Nous avons testé plusieurs directions différentes, qui sont toutes en train de prendre de l’envergure et de s’intégrer les unes aux autres. La première a été de lancer en magasin des corners de seconde main, voire de diffuser directement dans les rayons ce nouvel assortiment. Ces produits sont bien sûr étiquetés en conséquence, mais le parcours client est unique et parfaitement intégré. Ces produits rentrent dans la même politique de services, de retour et d’échange.

En parallèle, nous avons créé une plateforme digitale en CtoC – « Seconde main by Kiabi » – qui permet d’acheter et de vendre des produits « toutes marques ». Nous ne sommes pas excluants. Les clients sont séduits par cette solution, puisque nous proposons un abondement supplémentaire de 20 % aux transactions réalisées. C’est-à-dire que, lorsque vous vendez un jean à 10 euros, vous pouvez recevoir soit directement ce montant, soit un bon d’achat de 12 euros à dépenser sur notre site ou dans nos magasins. L’acheteur, quant à lui, reçoit son jean ainsi que 20 % en bon d’achat chez Kiabi. C’est une façon de récompenser nos clients dans cette participation à une forme de consommation plus responsable.

Pour « boucler la boucle », nous accompagnons nos clients dans la collecte de leurs vêtements en fin de vie. En effet, nous avons développé un service de « Kiabi bag », qui permet au client de déposer un sac avec des vêtements répondant à certains critères (propres, sans trous, etc.). Ce sac est acheminé vers un partenaire logisticien de la seconde main qui les remet dans le circuit. Et le client est là aussi récompensé par un bon d’achat. C’est donc une approche globale sur laquelle nous nous appuyons, combinant le magasin, le digital et la collecte finale.

Vous expérimentez par ailleurs la location de vêtement via un système d’abonnement. Avez-vous déjà de premiers retours ?

Estelle Urbain : Tout ceci irrigue une vision d’ensemble, qui vise à accompagner nos clients vers une façon différente de profiter de la mode. Dans cette perspective, le « grand frère » naturel de la seconde main est ce que l’on appelle l’économie de l’usage. D’où la location de vêtement, qui fait partie du portefeuille de tests et de projets que nous souhaitons voir grandir. Nous avons démarré un premier test l’an dernier, en digital, sur un segment de clientèle spécifique qui est celui de la maternité. Au vu de la dimension du test, nous avons constaté une très forte adhésion. Ceci nous a amenés à ne plus nous cantonner à la maternité, mais à ouvrir la location de vêtement à l’ensemble de notre offre.

Nous venons donc de lancer une deuxième étape dans notre apprentissage en la matière, qui est la location sur la totalité d’un magasin avec un format d’abonnement.

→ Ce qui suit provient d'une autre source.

(** What one acknowledgement and one transfer add, whatever the outcome. *)
Lemma relay_ack_run ack (s : Run W) :
  let '(r, s') := relay_ack ack s in
  accounted s -> accounted s' /\
  ReadyAcks (summary s') = ReadyAcks (summary s) /\ TransfersObserved (summary s') = TransfersObserved (summary s) /\
  exists new, steps s' = steps s ++ new /\ count_steps is_delivered new = 0%Z /\
    (r = Ok tt -> count_steps is_confirmed new = 1%Z).
Proof.
  unfold relay_ack, bind. destruct (applyAck_run (AckTransferID ack) (mk_ack (RecordStatus ack) (RecordReason ack)) s)
    as [(w & ->)|(e & w & ->)]; cbn [AckStatus AckReason].
  2:{ intros [Ht Ho]. split_and!; [by split|done..|]. exists []. by rewrite app_nil_r. }
  unfold modify. match goal with |- context [calling _ _ ?t] => set (s1 := t) end.
  assert (Hsame : ReadyAcks (recordAck (RecordStatus ack) (summary s)) = ReadyAcks (summary s) /\
    TransfersObserved (recordAck (RecordStatus ack) (summary s)) = TransfersObserved (summary s))
    by (unfold recordAck; by repeat case_decide).
  destruct Hsame as [Hr Hobs].
  assert (Hsettled : accounted s -> accounted s1).
  { intros [Ht Ho]. split; [exact (tallied_settled _ _ _ _ _ Ht)|]. by apply orderly_snoc. }
  destruct (calling_run (fun _ => [Confirmed (AckTransferID ack)]) (confirm_ack (AckTransferID ack)) s1)
    as [([] & w' & ->)|(e & w' & ->)]; intros Hs.
  - specialize (Hsettled Hs) as [(H1 & H2 & H3 & H4) Ho]. split_and!; [|done..|].
    + split; cbn [summary steps].
      * unfold tallied. rewrite !count_steps_app, !count_steps_one. cbn [is_settled is_delivered]. split_and!; lia.
      * apply orderly_snoc; [done|]. intros id [= <-]. by eexists _, _, _.
    + exists [Settled (AckTransferID ack) (RecordStatus ack) (RecordReason ack); Confirmed (AckTransferID ack)].
      unfold s1. cbn [steps upd_summary]. by rewrite <- app_assoc.
  - split_and!; [by apply Hsettled|done..|].
    exists [Settled (AckTransferID ack) (RecordStatus ack) (RecordReason ack)]. by split_and!.
Qed.

Lemma deliver_run transfer (s : Run W) :
  let '(r, s') := deliver transfer s in
  accounted s -> accounted s' /\
  ReadyAcks (summary s') = ReadyAcks (summary s) /\ TransfersObserved (summary s') = TransfersObserved (summary s) /\
  exists new, steps s' = steps s ++ new /\ count_steps is_confirmed new = 0%Z /\
    (r = Ok tt -> count_steps is_delivered new = 1%Z).
Proof.
  unfold deliver, bind. destruct (calling_run (fun _ => [Delivered (TransferID transfer)]) (submit_transfer transfer) s)
    as [(ack & w & ->)|(e & w & ->)].
  2:{ intros [Ht Ho]. split_and!; [by split|done..|]. exists []. by rewrite app_nil_r. }
  unfold modify. set (s1 := upd_summary (add_TransfersDelivered 1) _).
  assert (Hs1 : accounted s -> accounted s1).
  { intros [(H1 & H2 & H3 & H4) Ho]. split; [|by apply orderly_snoc].
    unfold s1, tallied. cbn [upd_summary steps summary add_TransfersDelivered CompletedAcks FailedAcks TimedOutAcks TransfersDelivered].
    rewrite !count_steps_app, !count_steps_one. cbn [is_settled is_delivered]. split_and!; lia. }
  destruct (_ || _).
  { intros Hs. split_and!; [exact (Hs1 Hs)|done..|]. by exists [Delivered (TransferID transfer)]. }
  destruct (applyAck_run (TransferID transfer) ack s1) as [(w' & ->)|(e & w' & ->)]; intros Hs; specialize (Hs1 Hs).
  - destruct Hs1 as [Ht Ho]. split_and!; cbn [upd_summary summary steps world].
    + split; [exact (tallied_settled _ _ _ _ _ Ht)|by apply orderly_snoc].
    + unfold recordAck. by repeat case_decide.
    + unfold recordAck. by repeat case_decide.
    + exists [Delivered (TransferID transfer); Settled (TransferID transfer) (AckStatus ack) (AckReason ack)].
      unfold s1. cbn [steps upd_summary]. by rewrite <- app_assoc.
  - split_and!; [done..|]. by exists [Delivered (TransferID transfer)].
Qed.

Proposé de 19 à 49 euros, celui-ci permet de louer un nombre déterminé de vêtements. Ce format d’abonnement a été initié dans trois magasins, à Noyelles-Godault, au Pontet et à Bègles. Dans le cadre du forfait auquel il souscrit, le client entre dans un espace de liberté total. Il peut renouveler ses vêtements au rythme qu’il le souhaite, dans tous les rayons de son choix.

Si les vêtements sont ramenés un peu abîmés, nous considérons que cela fait partie de la vie des produits. Ce ne sont pas des pièces de musée, surtout pour notre clientèle enfant et bébé – deux points d’entrée importants pour Kiabi. Notre ambition est d’apprendre en même temps que nos clients pour déployer ce système de façon plus large, avec le digital comme complément. Trois semaines après le lancement, nous avions déjà commercialisé les 300 abonnements que nous avions prévus.

En plus de toutes ces initiatives centrées sur le consommateur, développez-vous des actions spécifiques pour limiter votre empreinte carbone ?

Estelle Urbain : Définitivement oui. L’empreinte carbone du textile est évidemment importante. La première façon de la réduire, c’est de ne pas reproduire un vêtement. La location et la seconde main ont nécessairement un impact positif sur cette empreinte. Dans ce schéma, c’est la matière qui est la plus impactante sur l’environnement. Le transport, en proportion, se situe à des niveaux bien inférieurs – même si également à diminuer ! Ceci explique les efforts que nous portons en matière d’éco-conception.